As a PhD Student at Eindhoven University of Technology, Calum Ryan will be primarily researching the fluid dynamic properties of various liquid targets, with a focus on water samples, undergoing interactions with non thermal atmospheric pressure plasma jets (APPJ), and how different flow properties can be obtained and manipulated by varying the parameters of both the plasma jet and liquid target that are being used. The topic of flow has had a limited exploration within research in this field, and understanding the basic fluid properties in interactions is of paramount importance to then being able to improve the wide variety of applications of APPJ’s; for example understanding how the various plasma parameters within the system effect the physical and flow properties of the target will allow for optimization in choosing the correct jet for the required system. From wound treatment in medical physics, to enhancing seed germination in agriculture, the growing of understanding these systems would be a benefit that a wide variety of fields could take advantage of. Ryan is doing his PhD within the group Elementary Processes in Gas Discharges.
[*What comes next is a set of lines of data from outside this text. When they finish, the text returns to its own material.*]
(** * The agent orchestration runtime of [gradient_agent.py]

    A shallow embedding of the session/message model, the tool
    abstraction, the backend adapter and the bounded decision loop of
    [GradientAgent], together with the request handler of
    [routes/agent.py] that drives it, and the properties the
    specification states about them. *)

From Stdlib Require Import Ascii String List Arith NArith DecimalString Lia.
From stdpp Require Import base option list strings gmap.

Set Warnings "-register-all".

Local Open Scope string_scope.
Local Open Scope list_scope.

(** ** Values decoded from model output

    [json.loads] yields Python values; the loop only ever inspects them
    through [in], subscription, [.get], equality with a [str], hashing
    and f-string formatting, so the JSON shape is all that is kept.  A
    number keeps its literal; a [dict] keeps its members in insertion
    order. *)

Inductive json : Type :=
| JNull
| JBool (b : bool)
| JNum (literal : string)
| JStr (s : string)
| JArr (items : list json)
| JObj (members : list (string * json)).

Definition is_str (key : string) (v : json) : bool :=
  match v with
  | JStr s => String.eqb s key
  | _ => false
  end.

(** [d.get(key)] on the members of a [dict]. *)
Fixpoint dict_get (key : string) (members : list (string * json)) : option json :=
  match members with
  | [] => None
  | (k, v) :: rest => if String.eqb k key then Some v else dict_get key rest
  end.

(** [key in d] *)
Definition dict_has (key : string) (members : list (string * json)) : bool :=
  match dict_get key members with
  | Some _ => true
  | None => false
  end.

(** [d[key] = v]: overwrite in place, or append a new member. *)
Fixpoint dict_set (key : string) (v : json) (members : list (string * json))
  : list (string * json) :=
  match members with
  | [] => [(key, v)]
  | (k, w) :: rest =>
      if String.eqb k key then (k, v) :: rest else (k, w) :: dict_set key v rest
  end.

(** [needle in haystack] on two [str]. *)
Definition str_contains (needle haystack : string) : bool :=
  match String.index 0 needle haystack with
  | Some _ => true
  | None => false
  end.

(** ** Exceptions

    Everything raised below derives from Python's [Exception].  The
    faults of the interpreter itself are told apart by the operation
    that failed. *)

Inductive py_fault : Type :=
| NotIterable (v : json)      (* TypeError: [key in v] on None / bool / number *)
| BadSubscript (v : json)     (* TypeError: [v[key]] with a str key on a non-dict *)
| NoAttribute (v : json)      (* AttributeError: [v.get] on a non-dict *)
| MissingKey (key : string)   (* KeyError *)
| Unhashable (v : json)       (* TypeError: a list or dict used as a dict key *)
| NotAMapping (v : json)      (* TypeError: [**v] on a non-dict *)
| MultipleValues (key : string) (* TypeError: a keyword that repeats a positional *)
| NotText (v : json)          (* TypeError: [json.loads(v)] on something that is not text *)
| RecursionLimit (container : string) (* RecursionError: [json.loads] on nesting too deep *)
| IntegerTooLong (digits : nat). (* ValueError: [json.loads] on an integer of too many digits *)

Inductive exn : Type :=
| BackendError (detail : string)    (* raised out of [_call_gradient] *)
| ExecutorError (detail : string)   (* raised by a tool's function *)
| RuntimeFault (fault : py_fault).

Inductive res (A : Type) : Type :=
| Ok (a : A)
| Raise (e : exn).
Arguments Ok {A} a.
Arguments Raise {A} e.

(** ** The Python runtime and the outside world

    Library routines the module calls but does not define. *)

(** What [json.loads] does with a text: it returns the decoded value,
    it raises [json.JSONDecodeError], or it raises something else (a
    [RecursionError], a [ValueError] that is not a decoding error). *)
Inductive decoding : Type :=
| Decoded (v : json)
| JSONDecodeError
| DecoderRaised (fault : py_fault).

Record Runtime : Type := {
  (** [json.loads] on a [str] *)
  json_loads : string -> decoding;
  (** [str.strip()]. *)
  str_strip : string -> string;
  (** the text an f-string gives to a decoded value that is not a [str] *)
  format_value : json -> string;
  (** [str(e)] for an interpreter fault *)
  fault_message : py_fault -> string
}.

(** f-string interpolation [{v}] of a decoded value. *)
Definition fmt (rt : Runtime) (v : json) : string :=
  match v with
  | JStr s => s
  | _ => format_value rt v
  end.

(** [str(e)]: a backend or executor exception carries its own text. *)
Definition exn_str (rt : Runtime) (e : exn) : string :=
  match e with
  | BackendError detail => detail
  | ExecutorError detail => detail
  | RuntimeFault f => fault_message rt f
  end.
Definition processTranscription (audioPath jobId : string) : M jsstring :=
  fileSizeMB ← getFileSizeMB audioPath;
  if exceedsLimit fileSizeMB then
    chunks ← splitAudioIntoChunks audioPath jobId;
    transcribeChunks chunks jobId
  else
    compressedPath ← compressAudio audioPath jobId;
    finalSizeMB ← getFileSizeMB compressedPath;
    if exceedsLimit finalSizeMB then
      chunks ← splitAudioIntoChunks compressedPath jobId;
      mergedText ← transcribeChunks chunks jobId;
      (if bool_decide (compressedPath ≠ audioPath)
       then cleanupFile compressedPath else mret ());;
      mret mergedText
    else
      transcription ← transcribeWithGroq compressedPath None jobId;
      (if bool_decide (compressedPath ≠ audioPath)
       then cleanupFile compressedPath else mret ());;
      mret (text transcription).

End Pipeline.

Section Handler.

Variable env : Env.

(** [summariseWithGemini]; the prompt is built from the transcript and the
    title, which are what the service is given here. *)
Definition summariseWithGemini (transcript : jsstring)
    (episodeTitle : option string) (jobId : string) : M (option jsstring) :=
  if negb (GEMINI_API_KEY env) then
    (if truthy (Some jobId) then
       updateProgress jobId "summary" 100
         "Summary skipped (Gemini API key not configured)"
     else mret ());;
    mret None
  else
    tryCatch
      (updateProgress jobId "summary" 0 "Summarising transcript with Gemini...";;
       parts ← call CGemini (geminiGenerate env transcript episodeTitle);
       match option_map (@concat N) parts with
       | None | Some [] =>
           updateProgress jobId "summary" 100
             "Summary skipped (no response from Gemini)";;
           mret None
       | Some summaryText =>
           updateProgress jobId "summary" 90 "Sending summary via email...";;
           sendWebhook env ("Summary: " +:+ default "undefined" episodeTitle);;
           updateProgress jobId "summary" 100 "Summary sent to email";;
           mret (Some (trim summaryText))
       end)
      (λ _,
         updateProgress jobId "summary" 100
           "Could not generate summary (Gemini error)";;
         sendWebhook env
           ("Error Summarising: " +:+ default "undefined" episodeTitle);;
         mret None).
(** The inner loop from a dictionary without entry for the sentence. *)
Lemma inner_loop_fresh (wf : gmap string Z) (i : nat) (sc : list (nat * Z))
    (ws : list string) :
  Scores.lookup sc i = None ->
  fold_left (score_word i) ws (sc, wf) =
  (if any_hit wf ws then sc ++ [(i, word_total wf ws)] else sc, wf).
Proof.
  intros Hsc. induction ws as [| w ws IH]; cbn [fold_left any_hit existsb]; [done|].
  unfold score_word at 2. destruct (Counter.contains wf w) eqn:Hw.
  - destruct (contains_lookup wf w Hw) as (f & Hf & ->).
    unfold Scores.getitem. rewrite Hsc.
    rewrite (setitem_snoc_fresh sc i 0 (0 + f) Hsc).
    rewrite inner_loop_started by done. cbn [orb word_total foldr].
    by rewrite Hf.
  - rewrite IH. cbn [orb word_total foldr].
    rewrite (not_contains_lookup wf w Hw). cbn. done.
Qed.

Lemma lookup_None_lt (sc : list (nat * Z)) (i : nat) :
  Forall (fun e => (fst e < i)%nat) sc -> Scores.lookup sc i = None.
Proof.
  induction 1 as [| [j v] sc Hj _ IH]; cbn; [done|].
  cbn in Hj. destruct (Nat.eqb_spec j i); [lia | done].
Qed.

Lemma score_loop_entries (wf : gmap string Z) (sentences : list string) :
  forall i sc, Forall (fun e => (fst e < i)%nat) sc ->
    score_loop i sentences (sc, wf) = (sc ++ entries wf i sentences, wf).
Proof.
  induction sentences as [| s rest IH]; intros i sc Hsc; cbn [score_loop entries].
  - by rewrite app_nil_r.
  - rewrite inner_loop_fresh by (by apply lookup_None_lt).
    fold (words_of s). unfold entry_of.
    destruct (any_hit wf (words_of s)).
    + rewrite IH, <- app_assoc; [done|].
      apply Forall_app. split; [|by repeat constructor].
      eapply Forall_impl; [exact Hsc | cbn; lia].
    + rewrite IH; [done|]. eapply Forall_impl; [exact Hsc | cbn; lia].
Qed.

Lemma score_sentences_entries (sentences : list string) (wf : gmap string Z) :
  score_sentences sentences wf = entries wf 0 sentences.
Proof.
  unfold score_sentences, score_sentences_state.
  by rewrite score_loop_entries by constructor.
Qed.
(** * Horse Health Record Interpreter: the response sanitizer and the
      prompt composer of [bot.py]

    The development embeds the two pieces of logic of [bot.py]:
    - [clean_response], a pipeline of nine [re.sub] calls followed by
      [str.strip];
    - the body of the [/api/chat] handler [chat], which validates the
      request, assembles the message list and hands it to the model
      service.

    Python strings are sequences of Unicode code points; they are modelled
    as lists of code points ([N]).  The regular expressions of
    [clean_response] are kept as data (a small abstract syntax covering the
    constructs that occur in [bot.py]) and run by a backtracking matcher
    that follows the priority order of Python's [re] module. *)

From Equations Require Import Equations.
From Stdlib Require Import Ascii String.
From Stdlib Require Import List NArith ZArith Arith Bool Lia.
Import ListNotations.

(** ** Strings *)

Definition char := N.
Definition str := list char.

(** A literal of the source, written as a Rocq string (ASCII only). *)
Definition py (s : string) : str :=
  List.map N_of_ascii (list_ascii_of_string s).

Definition nl : char := 10%N.

(** Truth value of a Python string: [bool(s)]. *)
Definition truthy (s : str) : bool :=
  match s with [] => false | _ :: _ => true end.

Fixpoint str_eqb (a b : str) : bool :=
  match a, b with
  | [], [] => true
  | x :: a', y :: b' => N.eqb x y && str_eqb a' b'
  | _, _ => false
  end.

(** [s.startswith(p)]. *)
Fixpoint starts_with (p s : str) : bool :=
  match p, s with
  | [], _ => true
  | x :: p', y :: s' => N.eqb x y && starts_with p' s'
  | _ :: _, [] => false
  end.

(** [needle in hay] on strings. *)
Fixpoint contains (needle hay : str) : bool :=
  starts_with needle hay ||
  match hay with
  | [] => false
  | _ :: hay' => contains needle hay'
  end.

(** [sep.join(parts)]. *)
Fixpoint join (sep : str) (parts : list str) : str :=
  match parts with
  | [] => []
  | [p] => p
  | p :: rest => p ++ sep ++ join sep rest
  end.

(** [str.isspace] on one code point, which is also the class [\s] of a
    [str] pattern: the ASCII controls 9..13 and 28..31, the space, and the
    Unicode white space beyond ASCII. *)
Definition is_space (c : char) : bool :=
  ((9 <=? c) && (c <=? 13) || (28 <=? c) && (c <=? 32)
   || (c =? 133) || (c =? 160) || (c =? 5760)
   || (8192 <=? c) && (c <=? 8202)
   || (c =? 8232) || (c =? 8233) || (c =? 8239) || (c =? 8287)
   || (c =? 12288))%N.

(** [s.lstrip()], [s.rstrip()] and [s.strip()] without argument. *)
Fixpoint lstrip (s : str) : str :=
  match s with
  | [] => []
  | c :: s' => if is_space c then lstrip s' else s
  end.

Fixpoint rstrip (s : str) : str :=
  match s with
  | [] => []
  | c :: s' =>
      match rstrip s' with
      | [] => if is_space c then [] else [c]
      | r => c :: r
      end
  end.

Definition strip (s : str) : str := rstrip (lstrip s).

(** ** Regular expressions

    The patterns of [clean_response] are sequences of single-character
    classes, each taken once, under a lazy star, or under a greedy
    repetition with a lower bound, with one capture group and the
    line-start anchor. *)

Module Re.

Inductive cls :=
| Lit (c : char)      (* an escaped or plain literal *)
| Dot                 (* [.] without DOTALL: anything but a newline *)
| AnyChar             (* [[\s\S]] *)
| Space               (* [\s] *)
| NotChr (c : char).  (* [[^c]] *)

Definition cls_match (k : cls) (c : char) : bool :=
  match k with
  | Lit x => N.eqb c x
  | Dot => negb (N.eqb c nl)
  | AnyChar => true
  | Space => is_space c
  | NotChr x => negb (N.eqb c x)
  end.

Inductive quant :=
| Once
| LazyStar                (* [*?] *)
| Greedy (least : nat).   (* [*] is [Greedy 0], [+] is [Greedy 1], [{3,}] is [Greedy 3] *)

Inductive item :=
| Chr (k : cls) (q : quant)
| Bol      (* [^] under re.MULTILINE *)
| Open     (* [(] of group 1 *)
| Close.   (* [)] of group 1 *)

Definition regex := list item.

(** A successful match: the number of characters consumed and the text of
    group 1. *)
Definition mres := (nat * str)%type.

Definition take (ing : bool) (c : char) (r : mres) : mres :=
  (S (fst r), if ing then c :: snd r else snd r).

(** [^] with MULTILINE holds at the start of the text and right after a
    newline; [prev] is the character before the current position. *)
Definition at_bol (prev : option char) : bool :=
  match prev with
  | None => true
  | Some c => N.eqb c nl
  end.

Section Quantifiers.
Variable k : cls.
Variable ing : bool.
Variable cont : option char -> str -> option mres.

(** Lazy star: the rest of the pattern is tried first, one more
    character is taken only when it fails. *)
Fixpoint lazy_star (prev : option char) (s : str) : option mres :=
  match cont prev s with
  | Some r => Some r
  | None =>
      match s with
      | c :: s' =>
          if cls_match k c
          then option_map (take ing c) (lazy_star (Some c) s')
          else None
      | [] => None
      end
  end.

(** Greedy star: one more character is taken first, the rest of the
    pattern is tried here only when every longer attempt failed. *)
Fixpoint greedy_star (prev : option char) (s : str) : option mres :=
  match s with
  | c :: s' =>
      if cls_match k c
      then match greedy_star (Some c) s' with
           | Some r => Some (take ing c r)
           | None => cont prev s
           end
      else cont prev s
  | [] => cont prev s
  end.

(** Greedy repetition with [least] mandatory characters. *)
Fixpoint at_least (least : nat) (prev : option char) (s : str) : option mres :=
  match least with
  | O => greedy_star prev s
  | S n =>
      match s with
      | c :: s' =>
          if cls_match k c
          then option_map (take ing c) (at_least n (Some c) s')
          else None
      | [] => None
      end
  end.
End Quantifiers.

(** Anchored match of [p] at the current position. *)
Fixpoint rmatch (p : regex) (ing : bool) (prev : option char) (s : str)
  {struct p} : option mres :=
  match p with
  | [] => Some (O, [])
  | Chr k Once :: p' =>
      match s with
      | c :: s' =>
          if cls_match k c
          then option_map (take ing c) (rmatch p' ing (Some c) s')
          else None
      | [] => None
      end
  | Chr k LazyStar :: p' => lazy_star k ing (rmatch p' ing) prev s
  | Chr k (Greedy n) :: p' => at_least k ing (rmatch p' ing) n prev s
  | Bol :: p' => if at_bol prev then rmatch p' ing prev s else None
  | Open :: p' => rmatch p' true prev s
  | Close :: p' => rmatch p' false prev s
  end.

(** Replacement templates: literal characters and [\1]. *)
Inductive titem :=
| TChar (c : char)
| TGroup1.

Definition template := list titem.

Fixpoint expand (t : template) (g : str) : str :=
  match t with
  | [] => []
  | TChar c :: t' => c :: expand t' g
  | TGroup1 :: t' => g ++ expand t' g
  end.

(** The character before the position reached after consuming [w]. *)
Fixpoint prev_after (prev : option char) (w : str) : option char :=
  match w with
  | [] => prev
  | c :: w' => prev_after (Some c) w'
  end.

(** [re.sub(p, t, s)], scanning from a position whose previous character is
    [prev]: the leftmost match is replaced and the scan goes on after it;
    where nothing matches, one character is copied.  Every pattern of
    [bot.py] consumes at least one character when it matches (see
    [min_len_le]), so a match of length zero is treated as no match. *)
Equations? sub_from (p : regex) (t : template) (prev : option char) (s : str)
  : str by wf (length s) lt :=
  sub_from p t prev [] := [];
  sub_from p t prev (c :: s') with rmatch p false prev (c :: s') => {
    | Some (S n, g) :=
        expand t g ++
        sub_from p t (prev_after (Some c) (firstn n s')) (skipn n s');
    | _ := c :: sub_from p t (Some c) s' }.
Proof.
  all: simpl; try lia.
  rewrite length_skipn. lia.
Qed.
Having previously worked within plasma physics during his time as a Masters student at the University of Strathclyde in Scotland, Ryan achieved the integrated Masters degree of MPhys in Physics with distinction. During his time at Strathclyde he worked on the theory of properties of plasmas generated in intense laser-solid interactions, and on the correlation of varying target properties to the growth rate of quasi-static magnetic field structures, whose growth have previously been shown to relate to the growth of plasma instabilities within these systems. By working out how to create targets that will reduce the growth of these instabilities, the efficiency of laser-solid interactions for thin target systems, and the subsequent generation of proton beams, can be improved.